June and Bonnie, the two youngest sisters, were the first to rebel when they dropped out of high school and performed as “Pointers a Pair” in various California clubs. The excitement and fast-pace of performing attracted Anita, the second oldest, who quit her job and joined her younger sisters. Ruth, the oldest, was initially a replacement for June, who sporadically missed performances due to suffering nervous breakdowns and alcoholism (which was an ongoing problem) before she joined full-time in 1972. At first, Ruth performed simply as a means to provide for her children after her husband abandoned the family, though she quickly came to love the work and acted as a driving force for the group.
As a quartet, the Pointer sisters were finally able to achieve a record deal for a full-length album, which combined a selection of old timey bebop tunes and contemporary R&B songs, including their first smash hit “Yes We Can Can.” In early performances before they could afford a costume designer, their style consisted of 1940s garb that they collected from various thrift stores.
They won their first Grammy, surprisingly, in the Country & Western category for their ballad (co-written by Bonnie and Anita), “Fairytale.” Topping the Country charts, The Pointer Sisters were invited to Nashville where they were the first black performers to sing at the Grand Ol’ Opry (although the bookers weren’t aware of their phenotype before they came on stage).
At the peak of their success, Bonnie decided to leave the group to start a solo career. In hindsight, this probably helped the group in the long run as her brassy sugar-pop voice was the weakest in the bunch. The ever resilient Pointers soldiered on as a trio and rose to even greater heights. In 1983, with the album “Break Out,” they fashioned a new persona of the party princesses and sang many of their longest lasting hits including “I’m So Excited,” “Jump,” and “Automatic” which solidified their major celebrity status for the next few years.
In spite of the Pointer Sisters’ willingness to adapt to the garage pop sound popular in the late 80s and 90s, their popularly quickly dwindled with audiences. They were cast aside for younger singers like Whitney Houston, Mariah Carey, and Sinead O’Connor and their two albums in the early 90s were flops, essentially ending their recording career.
They made another comeback of sorts with a nationwide tour of “Ain’t Misbehavin’” where they sang a collection of Swing-era songs. Their success was short-lived due to the increasing unreliability of June, who became addicted to crack in addition to her alcoholism. Ruth and Anita officially ousted her in 2001. June spent the remainder of her life in jail and in poverty before her death in 2006 of a stroke in conjunction with breast and lung cancer.
Ruth and Anita still tour under the billing “The Pointer Sisters.” While they still look and sound fantastic, much of the magnetism is gone because their band is of a lower quality and June’s replacements, Issa and Sadako (Ruth’s daughter and granddaughter), don’t match her vocal intensity or her charisma.
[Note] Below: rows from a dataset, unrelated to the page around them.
(** C7: [divideWithPolicy] never throws on a positive denominator; the value
    is the one its rounding policy names (against an independent reference:
    truncation, floor, ceiling, nearest with ties away from zero, nearest with
    ties to even), and the residual returned is exactly what rounding left
    over and is smaller than one unit. *)
Theorem divideWithPolicy_correct n d p (Hd : 0 < d) :
  ∃ r, divideWithPolicy n d p = Ok r ∧ rounds_to p n d (value r) ∧
    value r * d + residual r = n ∧ Z.abs (residual r) < d ∧ denominator r = d.
Proof.
  destruct (divideWithPolicy_run n d p Hd) as (v & -> & Hb & Hr).
  eexists; split; [reflexivity|]; cbn. split_and!; [done|lia|done|done].
Qed.

Lemma divideWithPolicy_correct_witness :
  ∃ r, divideWithPolicy 25 10 half_even = Ok r ∧ rounds_to half_even 25 10 (value r) ∧
    value r * 10 + residual r = 25 ∧ Z.abs (residual r) < 10 ∧ denominator r = 10.
Proof. apply (divideWithPolicy_correct 25 10 half_even). lia. Defined.

(** ** The ledger loses nothing *)

Lemma accrue_run l w : 0 < ledgerDenominator l →
  ∃ r, accrue l w = Ok (r, setResidual l (residual r)) ∧
    value r * ledgerDenominator l + residual r = w + residualNumerator l ∧
    Z.abs (residual r) < ledgerDenominator l.
Proof.
  intros Hd. unfold accrue.
  destruct (divideWithPolicy_run (w + residualNumerator l) (ledgerDenominator l) (ledgerPolicy l) Hd)
    as (v & -> & Hb & _).
  eexists; split; [reflexivity|]. cbn. lia.
Qed.

Lemma accrueAll_run l ws : 0 < ledgerDenominator l →
  ∃ paid l', accrueAll l ws = Ok (paid, l') ∧ ledgerDenominator l' = ledgerDenominator l ∧
    sumZ paid * ledgerDenominator l + residualNumerator l' = residualNumerator l + sumZ ws ∧
    (ws ≠ [] ∨ Z.abs (residualNumerator l) < ledgerDenominator l →
       Z.abs (residualNumerator l') < ledgerDenominator l).
Proof.
  revert l; induction ws as [|w ws IH]; intros l Hd; cbn [accrueAll].
  { exists [], l. cbn. split_and!; [done|done|lia|]. intros [?|?]; [done|lia]. }
  destruct (accrue_run l w Hd) as (r & -> & Hsum & Hb). cbn [mbind result_bind].
  destruct (IH (setResidual l (residual r)) Hd) as (paid & l' & -> & Hd' & Hs' & Hb').
  exists (value r :: paid), l'. cbn in *. split_and!; [done|done| |].
  - unfold sumZ in *. cbn. nia.
  - intros _. apply Hb'. right. done.
Qed.

(** C8: over any sequence of accrual windows the ledger pays out whole stroops
    whose total, plus the residual it still holds, is exactly the carried-in
    residual plus everything accrued; the residual is below one stroop, so the
    total paid never drifts by one stroop or more, and settling afterwards
    releases nothing further. *)
Theorem dust_ledger_exact p carriedIn d ws (Hd : 0 < d) (Hws : ws ≠ []) :
  ∃ l paid l', newDustLedger p carriedIn d = Ok l ∧ accrueAll l ws = Ok (paid, l') ∧
    sumZ paid * d + residualNumerator l' = carriedIn + sumZ ws ∧
    Z.abs (residualNumerator l') < d ∧ settle l' = (0, l').
Proof.
  unfold newDustLedger. destruct (Z.leb_spec d 0); [lia|]. cbn.
  eexists; edestruct accrueAll_run with
    (l := {| residualNumerator := carriedIn; ledgerPolicy := p; ledgerDenominator := d |})
    (ws := ws) as (paid & l' & Hrun & Hd' & Hs & Hb); [done|].
  cbn in *. exists paid, l'. specialize (Hb (or_introl Hws)).
  split_and!; [reflexivity|exact Hrun|lia|lia|].
  unfold settle. rewrite Hd'.
  assert (Z.quot (residualNumerator l') d = 0) as ->.
  { apply Z.quot_small_iff; [lia|]. rewrite (Z.abs_eq d); lia. }
  destruct l'; cbn in *. unfold setResidual. do 2 f_equal; cbn. lia.
Qed.

Lemma dust_ledger_exact_witness :
  ∃ l paid l', newDustLedger trunc 0 10000 = Ok l ∧ accrueAll l [3333; 3333; 3334] = Ok (paid, l') ∧
    sumZ paid * 10000 + residualNumerator l' = 0 + sumZ [3333; 3333; 3334] ∧
    Z.abs (residualNumerator l') < 10000 ∧ settle l' = (0, l').
Proof. apply (dust_ledger_exact trunc 0 10000 [3333; 3333; 3334]); [lia|done]. Defined.

(** ** Conversion of decimal text *)

(** The text of a decimal amount: optional sign, whole digits, optional fraction. *)
Definition decimalText (neg : bool) (w : string) (f : option string) : string :=
  (if neg then "-" else "") +:+ w +:+ match f with Some f => "." +:+ f | None => "" end.

Lemma digits1_spec s : digits1 s = true ↔ s ≠ "" ∧ str_forall is_digit s = true.
Proof. unfold digits1. zb. naive_solver. Qed.

Lemma stripSign_text neg w t : digits1 w = true →
  stripSign ((if neg : bool then "-" else "") +:+ w +:+ t) = (neg, w +:+ t).
Proof.
  intros [Hne Hw]%digits1_spec. destruct neg; [done|].
  destruct w as [|c w]; [done|].
  change (stripSign (String c (w +:+ t)) = (false, String c (w +:+ t))).
  unfold stripSign. destruct (Ascii.eqb_spec c "-") as [->|]; [|done].
  cbn in Hw. discriminate.
Qed.

Lemma digits_nodot w : str_forall is_digit w = true →
  str_forall (λ d, negb (Ascii.eqb d ".")) w = true.
Proof. apply str_forall_impl. intros c Hc. by apply digit_ne. Qed.

Lemma split_text w f : str_forall is_digit w = true →
  (∀ g, f = Some g → str_forall is_digit g = true) →
  split "." (w +:+ match f with Some f => "." +:+ f | None => "" end)
  = match f with Some f => [w; f] | None => [w] end.
Proof.
  intros Hw Hf. destruct f as [f|].
  - change ("." +:+ f) with (String "." f). rewrite split_app by by apply digits_nodot.
    rewrite split_none; [done|]. by apply digits_nodot, Hf.
  - rewrite app_nil_r_str. by apply split_none, digits_nodot.
Qed.

Lemma text_nospace neg w f : str_forall is_digit w = true →
  (∀ g, f = Some g → str_forall is_digit g = true) →
  trim (decimalText neg w f) = decimalText neg w f.
Proof.
  intros Hw Hf. apply trim_nospace. unfold decimalText. rewrite !str_forall_app.
  rewrite (str_forall_impl _ _ w digit_not_space Hw).
  assert (str_forall (λ c, negb (is_space c)) match f with Some f => "." +:+ f | None => "" end = true) as ->.
  { destruct f as [f|]; [|done]. change ("." +:+ f) with (String "." f). cbn [str_forall].
    by rewrite (str_forall_impl _ _ f digit_not_space (Hf f eq_refl)). }
  by destruct neg.
Qed.

(** The amount a decimal text denotes, in stroops. *)
Definition decimalStroops (neg : bool) (w : string) (f : option string) (decimals : nat) : Z :=
  let g := default ""%string f in
  let m := BigInt_digits w * 10 ^ Z.of_nat decimals
           + BigInt_digits g * 10 ^ Z.of_nat (decimals - strlen g) in
  if neg then - m else m.

Lemma parse_text neg w f decimals : digits1 w = true →
  (∀ g, f = Some g → digits1 g = true) → (strlen (default "" f) ≤ decimals)%nat →
  parseDecimalToStroops (AString (decimalText neg w f)) decimals
  = assertI128Range (decimalStroops neg w f decimals).
Proof.
  intros Hw1 Hf1 Hlen. pose proof (proj1 (digits1_spec w) Hw1) as [Hwne Hw].
  assert (Hf : ∀ g, f = Some g → str_forall is_digit g = true)
    by (intros g Hg; by apply digits1_spec, Hf1).
  cbn [parseDecimalToStroops]. rewrite text_nospace by done.
  unfold DECIMAL_PATTERN, decimalText, decimalStroops.
  rewrite stripSign_text by done. cbn [snd]. rewrite split_text by done.
  destruct f as [g|]; rewrite Hw1, ?(Hf1 _ eq_refl);
    cbn [andb negb default from_option id] in *;
    rewrite (proj2 (Nat.ltb_ge _ _)) by done;
    by rewrite BigInt_digits_app, BigInt_digits_padEnd, strlen_padEnd.
Qed.

Lemma assertI128Range_ok v : I128_MIN ≤ v ≤ I128_MAX → assertI128Range v = Ok v.
Proof.
  intros H. unfold assertI128Range.
  by rewrite (proj2 (Z.ltb_ge _ _)), (proj2 (Z.ltb_ge _ _)) by lia.
Qed.

Lemma assertI128Range_inv v r : assertI128Range v = Ok r → r = v ∧ I128_MIN ≤ v ≤ I128_MAX.
Proof.
  unfold assertI128Range. destruct (_ || _) eqn:H; [done|]. zb. intros [= <-]. lia.
Qed.

(** What [formatStroopsToDecimal] prints, as a decimal text. *)
Lemma format_text v d : (1 ≤ d)%nat →
  ∃ w f, formatStroopsToDecimal v d = decimalText (v <? 0) w (Some f) ∧
    digits1 w = true ∧ digits1 f = true ∧ strlen f = d ∧
    BigInt_digits w = Z.abs v / 10 ^ Z.of_nat d ∧ BigInt_digits f = Z.abs v mod 10 ^ Z.of_nat d.
Proof.
  intros Hd. set (B := 10 ^ Z.of_nat d).
  assert (HB : 0 < B) by (apply Z.pow_pos_nonneg; lia).
  assert (Hm : (if v <? 0 then - v else v) = Z.abs v) by (destruct (Z.ltb_spec v 0); lia).
  unfold formatStroopsToDecimal, base. fold B. rewrite Hm.
  rewrite Z.quot_div_nonneg, Z.rem_mod_nonneg by lia.
  assert (Hq : 0 ≤ Z.abs v / B) by (apply Z.div_pos; lia).
  pose proof (Z.mod_pos_bound (Z.abs v) B HB) as Hr.
  unfold toString.
  rewrite (proj2 (Z.ltb_ge (Z.abs v / B) 0)), (proj2 (Z.ltb_ge (Z.abs v mod B) 0)) by lia.
  destruct (natToString_spec (Z.abs v / B) Hq) as (Hw & Hwne & Hwv & _).
  destruct (natToString_spec (Z.abs v mod B) ltac:(lia)) as (Hf & Hfne & Hfv & Hfl).
  specialize (Hfl d Hd ltac:(lia)).
  eexists _, (padStart _ d "0"). split; [|split_and!].
  - unfold decimalText. do 2 f_equal. destruct (Z.ltb_spec v 0); [|done].
    cbn [andb]. by destruct (Z.eqb_spec (Z.abs v) 0); [lia|].
  - by apply digits1_spec.
  - apply digits1_spec. split; [|by apply padStart_digits].
    intros E. apply (f_equal strlen) in E. rewrite strlen_padStart in E by done. cbn in E. lia.
  - by apply strlen_padStart.
  - done.
  - by rewrite BigInt_digits_padStart.
Qed.

Lemma parse_format v d : (1 ≤ d)%nat →
  parseDecimalToStroops (AString (formatStroopsToDecimal v d)) d = assertI128Range v.
Proof.
  intros Hd. destruct (format_text v d Hd) as (w & f & -> & Hw & Hf & Hl & Hwv & Hfv).
  rewrite parse_text; [|done|by intros ? [= <-]|cbn; lia].
  f_equal. unfold decimalStroops. cbn [default from_option id]. rewrite Hwv, Hfv, Hl, Nat.sub_diag, Z.pow_0_r.
  assert (0 < 10 ^ Z.of_nat d) by (apply Z.pow_pos_nonneg; lia).
  pose proof (Z.div_mod (Z.abs v) (10 ^ Z.of_nat d) ltac:(lia)).
  destruct (Z.ltb_spec v 0); lia.
Qed.

(** C40: Formatting then parsing is the identity on every stroop amount the
    contract can carry, at every positive number of decimals: no magnitude
    loses precision on its way through the API or the database. *)
Theorem stroops_roundtrip v d (Hd : (1 ≤ d)%nat) (Hv : I128_MIN ≤ v ≤ I128_MAX) :
  parseDecimalToStroops (AString (formatStroopsToDecimal v d)) d = Ok v.
Proof. rewrite parse_format by done. by apply assertI128Range_ok. Qed.

Lemma stroops_roundtrip_witness :
  parseDecimalToStroops (AString (formatStroopsToDecimal (- 2 ^ 127) MONEY_DECIMALS)) MONEY_DECIMALS
  = Ok (- 2 ^ 127).
Proof. apply (stroops_roundtrip (- 2 ^ 127) MONEY_DECIMALS); [unfold MONEY_DECIMALS; lia|by vm_compute]. Defined.

(** A well-formed decimal text (optional sign, whole digits, at most
    [decimals] fraction digits) is converted to exactly the amount it denotes,
    and rejected precisely when that amount leaves the i128 range. *)
Theorem parse_decimal_value neg w f decimals
    (Hw : digits1 w = true) (Hf : ∀ g, f = Some g → digits1 g = true)
    (Hlen : (strlen (default "" f) ≤ decimals)%nat) :
  let s := decimalStroops neg w f decimals in
  (I128_MIN ≤ s ≤ I128_MAX ∧ parseDecimalToStroops (AString (decimalText neg w f)) decimals = Ok s)
  ∨ (¬ I128_MIN ≤ s ≤ I128_MAX ∧
     ∃ m, parseDecimalToStroops (AString (decimalText neg w f)) decimals = Err (MoneyConversionError m)).
Proof.
  intros s. rewrite parse_text by done. fold s. unfold assertI128Range.
  destruct ((I128_MAX <? s) || (s <? I128_MIN)) eqn:H; zb; [right|left].
  - split; [lia|]. by eexists.
  - split; [lia|done].
Qed.

Lemma parse_decimal_value_witness :
  let s := decimalStroops true "12" (Some "05"%string) 7 in
  (I128_MIN ≤ s ≤ I128_MAX ∧ parseDecimalToStroops (AString (decimalText true "12" (Some "05"%string))) 7 = Ok s)
  ∨ (¬ I128_MIN ≤ s ≤ I128_MAX ∧
     ∃ m, parseDecimalToStroops (AString (decimalText true "12" (Some "05"%string))) 7 = Err (MoneyConversionError m)).
Proof. apply (parse_decimal_value true "12" (Some "05"%string) 7); [done|by intros ? [= <-]|cbn; lia]. Defined.

Lemma parse_range s d v : parseDecimalToStroops s d = Ok v → I128_MIN ≤ v ≤ I128_MAX.
Proof.
  unfold parseDecimalToStroops. repeat case_match; intros Hv; try done.
  all: by apply assertI128Range_inv in Hv as [-> ?].
Qed.

(** Normalisation is canonical: whatever spelling of an amount was
    accepted, normalising its canonical string again changes nothing. *)
Theorem normalize_idempotent a d s (Hd : (1 ≤ d)%nat)
    (Hs : normalizeDecimalString a d = Ok s) :
  normalizeDecimalString (AString s) d = Ok s.
Proof.
  unfold normalizeDecimalString in *. apply bind_Ok in Hs as (v & Hv & [= <-]).
  rewrite parse_format by done.
  by rewrite assertI128Range_ok by (by eapply parse_range).
Qed.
Friend’s Advice (Don’t Take It)
In spite of the negative critical and audience reception to this period, I dig their spirited take of this catchy and sassy tune about judgmental and hypocritical friends who disapprove of their friend’s “bad boy.”
Yes We Can Can
At one time in history, it was mainstream to sing about women standing up for themselves. This song, headed by a soulful Anita, is one of the catchier and resonant rallies for gender equality. There’s a great drum solo by Gaylord Birch.
One of their most consistently dependable raise-the-roof tunes, this rendition stands out because of its gospel infused sound and spirited background riffs by June.
They fully immerse themselves in this classic bebop vocalese standard. The scat solos are fantastic, but even more impressive is their perfect synchronicity of the chorus.
Some fans have complained about the lightning-fast speed of this 1988 rendition. I think that the pace gives June the best opportunity to show off her great dancing, and the lower key showcases her gravelly rock-and-roll voice.